WHAT TO DO: Please repeat, from the entries that follow, the lines from the one containing "(** [headers.get(name)] *)" through the one containing "(** [H2AuthInfo] -- config/h2.rs:27-32 *)" exactly, adding nothing.

DATA FOR ANALYSIS:

(* ===== verification/Inbound.v ===== *)
(** * A node's inbounds and its configuration files

    [config/inbound.rs] (the data), [config/h2.rs], [config/mtproto.rs],
    [config/wireguard.rs].  Reading a file and the JSON, YAML and TOML parsers
    are not modelled: a function that reads a file takes what the reading
    yields.  Hash maps of headers are association lists keyed by name, of
    which the code only looks names up. *)
From S2P Require Import Prelude Foreign Naming Wireguard.
Local Open Scope Z_scope.
Local Open Scope pony_scope.

(** ** Xray stream settings *)
Module Network.
(** [Network] -- config/inbound.rs:17-24 *)
Inductive Network : Set := Xhttp | Grpc | Tcp | Ws.
#[export] Instance Network_eq_dec : EqDecision Network.
Proof. solve_decision. Defined.
End Network.
Notation Network := Network.Network.
#[export] Existing Instance Network.Network_eq_dec.

(** [GrpcSettings] -- config/inbound.rs:39-43 *)
Record GrpcSettings : Set := { service_name : string }.
#[export] Instance GrpcSettings_eq_dec : EqDecision GrpcSettings.
Proof. solve_decision. Defined.

(** [RealitySettings] -- config/inbound.rs:45-56 *)
Record RealitySettings : Set := {
  server_names : list string;
  private_key : string;
  public_key : string;
  short_ids : list string;
  target : string;
}.
#[export] Instance RealitySettings_eq_dec : EqDecision RealitySettings.
Proof. solve_decision. Defined.

(** [XhttpSettings] -- config/inbound.rs:58-61 *)
Record XhttpSettings : Set := { xhttp_path : string }.
#[export] Instance XhttpSettings_eq_dec : EqDecision XhttpSettings.
Proof. solve_decision. Defined.

(** [TcpRequest] -- config/inbound.rs:74-79 *)
Record TcpRequest : Set := {
  method : string;
  req_path : list string;
  headers : option (list (string * list string));
}.
#[export] Instance TcpRequest_eq_dec : EqDecision TcpRequest.
Proof. solve_decision. Defined.

(** [TcpHeader] -- config/inbound.rs:68-72 *)
Record TcpHeader : Set := { header_type : string; request : option TcpRequest }.
#[export] Instance TcpHeader_eq_dec : EqDecision TcpHeader.
Proof. solve_decision. Defined.

(** [TcpSettings] -- config/inbound.rs:63-66 *)
Record TcpSettings : Set := { header : option TcpHeader }.
#[export] Instance TcpSettings_eq_dec : EqDecision TcpSettings.
Proof. solve_decision. Defined.

(** [StreamSettings] -- config/inbound.rs:26-37 *)
Record StreamSettings : Set := {
  network : Network;
  tcp_settings : option TcpSettings;
  reality_settings : option RealitySettings;
  grpc_settings : option GrpcSettings;
  xhttp_settings : option XhttpSettings;
}.
#[export] Instance StreamSettings_eq_dec : EqDecision StreamSettings.
Proof. solve_decision. Defined.

(** [headers.get(name)] *)
Definition header_get (name : string) (l : list (string * list string)) : option (list string) :=
  snd <$> find (λ '(k, _), bool_decide (k = name)) l.

(** ** Hysteria2 *)
(** [H2AuthInfo] -- config/h2.rs:27-32 *)
Record H2AuthInfo : Set := { auth_type : string; has_password : bool; has_url : bool }.
#[export] Instance H2AuthInfo_eq_dec : EqDecision H2AuthInfo.
Proof. solve_decision. Defined.

(** [H2Obfs] -- config/h2.rs:74-78 *)
Record H2Obfs : Set := { obfs_type : string; obfs_password : string }.
#[export] Instance H2Obfs_eq_dec : EqDecision H2Obfs.
Proof. solve_decision. Defined.

(** [H2Settings] -- config/h2.rs:62-73 *)
Record H2Settings : Set := {
  h2_host : string;
  h2_port : Z;
  sni : option string;
  insecure : bool;
  h2_obfs : option H2Obfs;
  alpn : option (list string);
  up_mbps : option Z;
  down_mbps : option Z;
  auth_info : option H2AuthInfo;
}.
#[export] Instance H2Settings_eq_dec : EqDecision H2Settings.
Proof. solve_decision. Defined.

(** [AcmeConfig] -- config/h2.rs:34-42 *)
Record AcmeConfig : Set := {
  domains : option (list string);
  email : option string;
  acme_type : option string;
  dir : option string;
}.
(** [AuthConfig] -- config/h2.rs:44-49 *)
Record AuthConfig : Set := {
  cfg_auth_type : option string;
  cfg_auth_password : option string;
  cfg_auth_url : option string;
}.
(** [HysteriaObfs] -- config/h2.rs:51-55 *)
Record HysteriaObfs : Set := {
  cfg_obfs_type : option string;
  cfg_obfs_password : option string;
}.
(** [Masquerade] -- config/h2.rs:57-60 *)
Record Masquerade : Set := { masquerade_type : string }.
(** [Hysteria2Settings] -- config/h2.rs:7-14 *)
Record Hysteria2Settings : Set := {
  listen : option string;
  acme : option AcmeConfig;
  auth : option AuthConfig;
  cfg_obfs : option HysteriaObfs;
  masquerade : option Masquerade;
}.

(** [Hysteria2Settings::validate] -- config/h2.rs:80-93 *)
Definition h2_validate (s : Hysteria2Settings) : result unit Error :=
  if is_none (listen s) then Err (Error.Custom "Hysteria2: listen is required")
  else match auth s with
  | None => Err (Error.Custom "Hysteria2: auth section is required")
  | Some _ => Ok tt
  end.

(** [u16::from_str] *)
Definition parse_u16 (s : string) : option Z :=
  let s := match s with String "+" s => s | s => s end in
  if decide (s = EmptyString) then None else
  match parse_digits 0 s with
  | Some n => if decide (n <= 65535) then Some n else None
  | None => None
  end.

(** [H2Settings::try_from] -- config/h2.rs:95-141 *)
Definition h2_try_from (server : Hysteria2Settings) : result H2Settings Error :=
  let? listen := ok_or (listen server) (Error.Custom "Hysteria2: listen missing") in
  let? port :=
    ok_or (parse_u16 (default "443" (last (Str.split ":" listen))))
      (Error.Custom "Hysteria2: invalid port") in
  let? host :=
    ok_or
      (match acme server with
       | Some a => match domains a with Some d => head d | None => None end
       | None => None
       end) (Error.Custom "Hysteria2: acme.domains missing") in
  let auth_info :=
    (λ a, {| auth_type := default "unknown" (cfg_auth_type a);
             has_password := is_some (cfg_auth_password a);
             has_url := is_some (cfg_auth_url a) |}) <$> auth server in
  let obfs :=
    (λ o, {| obfs_type := default "" (cfg_obfs_type o);
             obfs_password := default "" (cfg_obfs_password o) |}) <$> cfg_obfs server in
  Ok {| h2_host := host;
        h2_port := port;
        sni := Some host;
        insecure := false;
        alpn := Some ["h2"; "http/1.1"];
        h2_obfs := obfs;
        up_mbps := None;
        down_mbps := None;
        auth_info := auth_info |}.

(** ** MTProto *)
(** [SecretEntry] -- config/mtproto.rs:5-9 *)
Record SecretEntry : Set := { secret_key : string; secret_label : string }.
(** [MtprotoSettings] -- config/mtproto.rs:11-15 *)
Record MtprotoSettings : Set := { mt_port : Z; secret : list SecretEntry }.
(** [MtprotoSettings::validate] -- config/mtproto.rs:17-21 *)
Definition mt_validate (_ : MtprotoSettings) : result unit Error := Ok tt.

(** ** WireGuard *)
(** [WireguardServerConfig] -- config/wireguard.rs:7-14 *)
Record WireguardServerConfig : Set := {
  cfg_interface : string;
  cfg_address : string;
  cfg_port : Z;
  cfg_private_key : string;
  cfg_dns : option (list string);
}.

(** [WireguardSettings] -- config/wireguard.rs:75-82 *)
Record WireguardSettings : Set := {
  interface : string;
  wg_address : IpAddrMask;
  wg_port : Z;
  wg_keys : Keys;
  dns : list Ipv4Addr;
}.
#[export] Instance WireguardSettings_eq_dec : EqDecision WireguardSettings.
Proof. solve_decision. Defined.

(** [str::lines]: a carriage return before the line feed goes with the trim
    every line gets. *)
Definition lines (s : string) : list string := Str.split (ascii_of_nat 10) s.

(** the values gathered line by line *)
Record ConfState : Set := {
  st_private_key : option string;
  st_address : option string;
  st_dns : list string;
  st_port : option Z;
}.

(** [for line in contents.lines()] -- config/wireguard.rs:32-63 *)
Fixpoint read_lines (ls : list string) (st : ConfState) : result ConfState Error :=
  match ls with
  | [] => Ok st
  | line :: ls =>
    let line := Str.trim line in
    let? pk :=
      (if Str.starts_with "PrivateKey" line then
        match Str.split_once "=" line with
        | Some (_, value) => Ok (Some (Str.trim value))
        | None => Err (Error.Custom "Invalid PrivateKey line")
        end
      else Ok (st_private_key st)) in
    let address :=
      if Str.starts_with "Address" line
      then Str.trim <$> (Str.split "=" line !! 1%nat) else st_address st in
    let port :=
      if Str.starts_with "ListenPort" line
      then match Str.split "=" line !! 1%nat with
           | Some v => parse_u16 (Str.trim v) | None => None end
      else st_port st in
    let dns :=
      if Str.starts_with "DNS" line
      then Str.trim <$> Str.split "," (default "" (Str.split "=" line !! 1%nat))
      else st_dns st in
    read_lines ls
      {| st_private_key := pk; st_address := address; st_dns := dns; st_port := port |}
  end.

(** [WireguardServerConfig::from_file] -- config/wireguard.rs:16-73

    [contents] is what [read_to_string] yields. *)
Definition wg_from_file (path : string) (contents : result string string) :
    result WireguardServerConfig Error :=
  match contents with
  | Err e => Err (Error.Io e)
  | Ok contents =>
    let? interface :=
      ok_or (match last (Str.split "/" path) with
             | Some f => head (Str.split "." f) | None => None end)
        (Error.Custom "no interface name") in
    let? st := read_lines (lines contents)
      {| st_private_key := None; st_address := None; st_dns := []; st_port := None |} in
    let? port := ok_or (st_port st) (Error.Custom "no ListenPort") in
    let? private_key := ok_or (st_private_key st) (Error.Custom "no PrivateKey") in
    let? address := ok_or (st_address st) (Error.Custom "no Address") in
    Ok {| cfg_interface := interface; cfg_port := port; cfg_private_key := private_key;
          cfg_address := address; cfg_dns := Some (st_dns st) |}
  end.

Section wg_settings.
Context `{!Ipv6Text}.

(** [WireguardSettings::fmt] -- config/wireguard.rs:84-100 *)
Definition wg_settings_fmt (s : WireguardSettings) : string :=
  interface s +:+ "|" +:+ mask_fmt (wg_address s) +:+ "|" +:+ privkey (wg_keys s) +:+ "|" +:+
  dec (wg_port s) +:+ "|" +:+ Str.join "," (ipv4_str <$> dns s).

(** [WireguardSettings::try_from] -- config/wireguard.rs:102-131 *)
Definition wg_try_from (cfg : WireguardServerConfig) : result WireguardSettings Error :=
  let keys := {| privkey := cfg_private_key cfg |} in
  let? address := ok_or (mask_from_str (cfg_address cfg)) (Error.Custom "Invalid WG address") in
  let? dns := ok_or (mapM ipv4_parse (default [] (cfg_dns cfg))) (Error.Custom "Invalid DNS") in
  Ok {| interface := cfg_interface cfg; wg_keys := keys; wg_address := address;
        wg_port := cfg_port cfg; dns := dns |}.
End wg_settings.

(** ** Inbounds *)
(** [Stat] -- memory/node.rs:307-311 *)
Record InboundStat : Set := { ib_downlink : Z; ib_uplink : Z; ib_conn_count : Z }.

Module Inbound.
(** [Inbound] -- config/inbound.rs:81-93 *)
Record Inbound : Set := {
  tag : ProtoTag;
  port : Z;
  stream_settings : option StreamSettings;
  uplink : option Z;
  downlink : option Z;
  conn_count : option Z;
  wg : option WireguardSettings;
  h2 : option H2Settings;
  mtproto_secret : option string;
}.
#[export] Instance Inbound_eq_dec : EqDecision Inbound.
Proof. solve_decision. Defined.

(** [InboundResponse] -- config/inbound.rs:127-135 *)
Record InboundResponse : Set := {
  r_tag : ProtoTag;
  r_port : Z;
  r_stream_settings : option StreamSettings;
  r_wg : option WireguardSettings;
  r_h2 : option H2Settings;
  r_mtproto_secret : option string;
}.

(** [Inbound::as_inbound_response] -- config/inbound.rs:96-105 *)
Definition as_inbound_response (i : Inbound) : InboundResponse := {|
  r_port := port i;
  r_stream_settings := stream_settings i;
  r_tag := tag i;
  r_wg := wg i;
  r_h2 := h2 i;
  r_mtproto_secret := mtproto_secret i;
|}.

(** [Inbound::as_inbound_stat] -- config/inbound.rs:107-113 *)
Definition as_inbound_stat (i : Inbound) : InboundStat := {|
  ib_uplink := default 0 (uplink i);
  ib_downlink := default 0 (downlink i);
  ib_conn_count := default 0 (conn_count i);
|}.

Definition with_counts (u d c : option Z) (i : Inbound) : Inbound := {|
  tag := tag i; port := port i; stream_settings := stream_settings i;
  uplink := u; downlink := d; conn_count := c;
  wg := wg i; h2 := h2 i; mtproto_secret := mtproto_secret i |}.

(** [Inbound::update_uplink] -- config/inbound.rs:115-117 *)
Definition update_uplink (new_uplink : Z) (i : Inbound) : Inbound :=
  with_counts (Some new_uplink) (downlink i) (conn_count i) i.
(** [Inbound::update_downlink] -- config/inbound.rs:119-121 *)
Definition update_downlink (new_downlink : Z) (i : Inbound) : Inbound :=
  with_counts (uplink i) (Some new_downlink) (conn_count i) i.
(** [Inbound::update_conn_count] -- config/inbound.rs:122-124 *)
Definition update_conn_count (new_conn_count : Z) (i : Inbound) : Inbound :=
  with_counts (uplink i) (downlink i) (Some new_conn_count) i.
End Inbound.
Notation Inbound := Inbound.Inbound.
#[export] Existing Instance Inbound.Inbound_eq_dec.

(** [Settings] -- config/inbound.rs:142-146 *)
Record XraySettings : Set := { xray_inbounds : list Inbound; api_listen : string }.

(** [Settings::validate] -- config/inbound.rs:149-151 *)
Definition xray_validate (_ : XraySettings) : result unit Error := Ok tt.

Definition no_settings (t : ProtoTag) (p : Z) : Inbound := {|
  Inbound.tag := t; Inbound.port := p; Inbound.stream_settings := None;
  Inbound.uplink := None; Inbound.downlink := None; Inbound.conn_count := None;
  Inbound.wg := None; Inbound.h2 := None; Inbound.mtproto_secret := None |}.

(** A file read and one that is refused. *)
Example wg_conf_example :
  let nl := String (ascii_of_nat 10) "" in
  let key := "AAECAwQFBgcICQoLDA0ODxAREhMUFRYXGBkaGxwdHh8=" in
  let conf := "[Interface]" +:+ nl +:+ "PrivateKey = " +:+ key +:+ nl +:+
    "  Address = 10.7.0.1/24  " +:+ nl +:+ "ListenPort = 51820" +:+ nl +:+
    "DNS = 1.1.1.1, 8.8.8.8" +:+ nl in
  wg_from_file "/etc/wireguard/wg0.conf" (Ok conf) =
    Ok {| cfg_interface := "wg0"; cfg_port := 51820; cfg_private_key := key;
          cfg_address := "10.7.0.1/24"; cfg_dns := Some ["1.1.1.1"; "8.8.8.8"] |} ∧
  wg_from_file "/etc/wireguard/wg0.conf" (Ok ("PrivateKey" +:+ nl)) =
    Err (Error.Custom "Invalid PrivateKey line").
Proof. vm_compute. done. Qed.
Lemma delete_connection_run (id : Uuid) (conn : Conn) (w : World) :
  let '(w', r) := run (delete_connection id conn) w in
  match connections (memory w) !! id with
  | None => w' = w ∧ r = Some (Ok (Status.NotFound id))
  | Some c =>
    if Conn.is_deleted c then w' = w ∧ r = Some (Ok (Status.NotModified id))
    else match r with
    | Some (Ok st) => st = Status.Ok id ∧
      (∃ t, memory w' = marked id true t (memory w)) ∧ db w' = row_marked id true (db w) ∧
      bus w' = bus w ++ [(conn_topic conn, [as_delete_message conn id])]
    | Some (Err (SyncError.Database _)) =>
      memory w' = memory w ∧ bus w' = bus w ∧
      (db w' = db w ∨ db w' = row_marked id true (db w))
    | Some (Err (SyncError.Zmq _)) | Some (Err (SyncError.RkyvSerialize _)) =>
      memory w' = memory w ∧ bus w' = bus w ∧ db w' = row_marked id true (db w)
    | _ => False
    end
  end.
Proof.
  unfold delete_connection, db_do, to_bytes, send_binary, mark_conn, read_mem, reads. cbn.
  destruct (connections (memory w) !! id) as [c|]; [|done].
  destruct (Conn.is_deleted c); [done|]. cbn.
  destruct (pg_fault (tick w)) as [|[] e]; cbn; [|auto..].
  destruct (rkyv_fault _); cbn; [done|]. destruct (zmq_fault _); cbn; [done|].
  split_and!; eauto.
Qed.

(** C21: deleting a connection, branch by branch.  One that the cache does not
    know or has as deleted is left alone, with no message.  Otherwise the row is
    marked in the database first; then the nodes are told; then the cache is
    marked.  When the database fails, nothing else has happened, and the row may
    be marked if only the answer was lost.  When the bus or the serialiser fails,
    the operation answers an error with the row deleted, the nodes not told and
    the cache still showing the connection live; so that doing it again from
    there is not turned away, and when that succeeds the nodes have been told,
    once, and the cache is marked. *)
Theorem delete_connection_spec (id : Uuid) (conn : Conn) (w : World) :
  let '(w', r) := run (delete_connection id conn) w in
  match connections (memory w) !! id with
  | None => w' = w ∧ r = Some (Ok (Status.NotFound id))
  | Some c =>
    if Conn.is_deleted c then w' = w ∧ r = Some (Ok (Status.NotModified id))
    else match r with
    | Some (Ok st) => st = Status.Ok id ∧
      (∃ t, memory w' = marked id true t (memory w)) ∧ db w' = row_marked id true (db w) ∧
      bus w' = bus w ++ [(conn_topic conn, [as_delete_message conn id])]
    | Some (Err (SyncError.Database _)) =>
      memory w' = memory w ∧ bus w' = bus w ∧
      (db w' = db w ∨ db w' = row_marked id true (db w))
    | Some (Err (SyncError.Zmq _)) | Some (Err (SyncError.RkyvSerialize _)) =>
      memory w' = memory w ∧ bus w' = bus w ∧ db w' = row_marked id true (db w) ∧
      let '(w2, r2) := run (delete_connection id conn) w' in
      match r2 with
      | Some (Ok st) => st = Status.Ok id ∧ (∃ t, memory w2 = marked id true t (memory w)) ∧
        bus w2 = bus w ++ [(conn_topic conn, [as_delete_message conn id])]
      | Some (Err _) => memory w2 = memory w ∧ bus w2 = bus w
      | None => False
      end
    | _ => False
    end
  end.
Proof.
  assert (∀ w c, connections (memory w) !! id = Some c → Conn.is_deleted c = false →
    let '(w2, r2) := run (delete_connection id conn) w in
    match r2 with
    | Some (Ok st) => st = Status.Ok id ∧ (∃ t, memory w2 = marked id true t (memory w)) ∧
      bus w2 = bus w ++ [(conn_topic conn, [as_delete_message conn id])]
    | Some (Err _) => memory w2 = memory w ∧ bus w2 = bus w
    | None => False
    end) as Hagain.
  { intros w1 c Hc Hl. pose proof (delete_connection_run id conn w1) as Hd.
    destruct (run _ w1) as [w2 r2]. rewrite Hc, Hl in Hd.
    destruct r2 as [[st|[]]|]; naive_solver. }
  pose proof (delete_connection_run id conn w) as Hd.
  destruct (run (delete_connection id conn) w) as [w' r].
  destruct (connections (memory w) !! id) as [c|] eqn:Hc; [|done].
  destruct (Conn.is_deleted c) eqn:Hl; [done|].
  destruct r as [[st|[]]|]; try done; destruct Hd as (Hm & Hb & Hdb); (split_and!; [done..|]);
    rewrite <- Hm, <- Hb; (eapply Hagain; [by rewrite Hm|done]).
Qed.
(** C18: a connection whose creation answers 200 has the protocol, environment
    and owner asked for, an owner that the cache had and found active, and a new
    row in the database that agrees with it; the cache takes it in, unless it
    already had an entry under the id, which then stays.  It is announced once,
    by the last action: on the authentication service's topic when Hysteria2
    was asked for, on the topic of the environment asked for when WireGuard,
    Shadowsocks or one of Xray's protocols was; unless this very publication
    fails, and then on none, which the answer does not tell.  An MTProto
    connection is not announced.  Any other answer announces nothing. *)
Theorem create_connection_spec (req : ConnCreateRequest) (network : IpAddrMask) (w : World) :
  let '(w', r) := run (create_connection_handler req network) w in
  match r with
  | Some (Ok (Json 200 _ (Some (id, Instances.Connection conn)))) =>
    Proto.proto (Conn.proto conn) = cc_proto req ∧ Conn.env conn = cc_env req ∧
    Conn.subscription_id conn = cc_subscription_id req ∧ Conn.is_deleted conn = false ∧
    (∀ sub, cc_subscription_id req = Some sub → ∃ s n,
      subscriptions (memory w) !! sub = Some s ∧ Subscription.is_active (clock n) s = true) ∧
    t_connections (db w) !! id = None ∧
    db w' = row_added id conn (db w) ∧
    connections (memory w') =
      match connections (memory w) !! id with
      | Some _ => connections (memory w)
      | None => <[id := conn]> (connections (memory w))
      end ∧
    let on (topic : Topic) := ∃ n, tick w' = S n ∧
      bus w' = bus w ++ match zmq_fault n with
                        | None => [(topic, [conn_create_message conn id])]
                        | Some _ => []
                        end in
    match cc_proto req with
    | ProtoTag.Hysteria2 => on Topic.Auth
    | ProtoTag.Mtproto => bus w' = bus w
    | _ => on (Topic.Updates (cc_env req))
    end
  | _ => bus w' = bus w
  end.
Proof.
  pose proof (create_connection_run req network w) as Hc.
  destruct (run (create_connection_handler req network) w) as [w' r].
  destruct r as [[[st msg [[id [conn| | | | | | |]]|]| | | | | | | |]|]|];
    repeat (try done; match goal with |- match ?x with _ => _ end => destruct x end); try done.
  destruct Hc as (Hproto & Henv & Hsub & Hdel & Hact & Hok & Hfree & Hdb & Hmem & Hb).
  split_and!; try done. rewrite (create_topic_tag conn Hok), Hproto, Henv in Hb. cbv zeta.
  by destruct (cc_proto req).
Qed.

EXERCISE SOLUTION:
(** [headers.get(name)] *)
Definition header_get (name : string) (l : list (string * list string)) : option (list string) :=
  snd <$> find (λ '(k, _), bool_decide (k = name)) l.

(** ** Hysteria2 *)
(** [H2AuthInfo] -- config/h2.rs:27-32 *)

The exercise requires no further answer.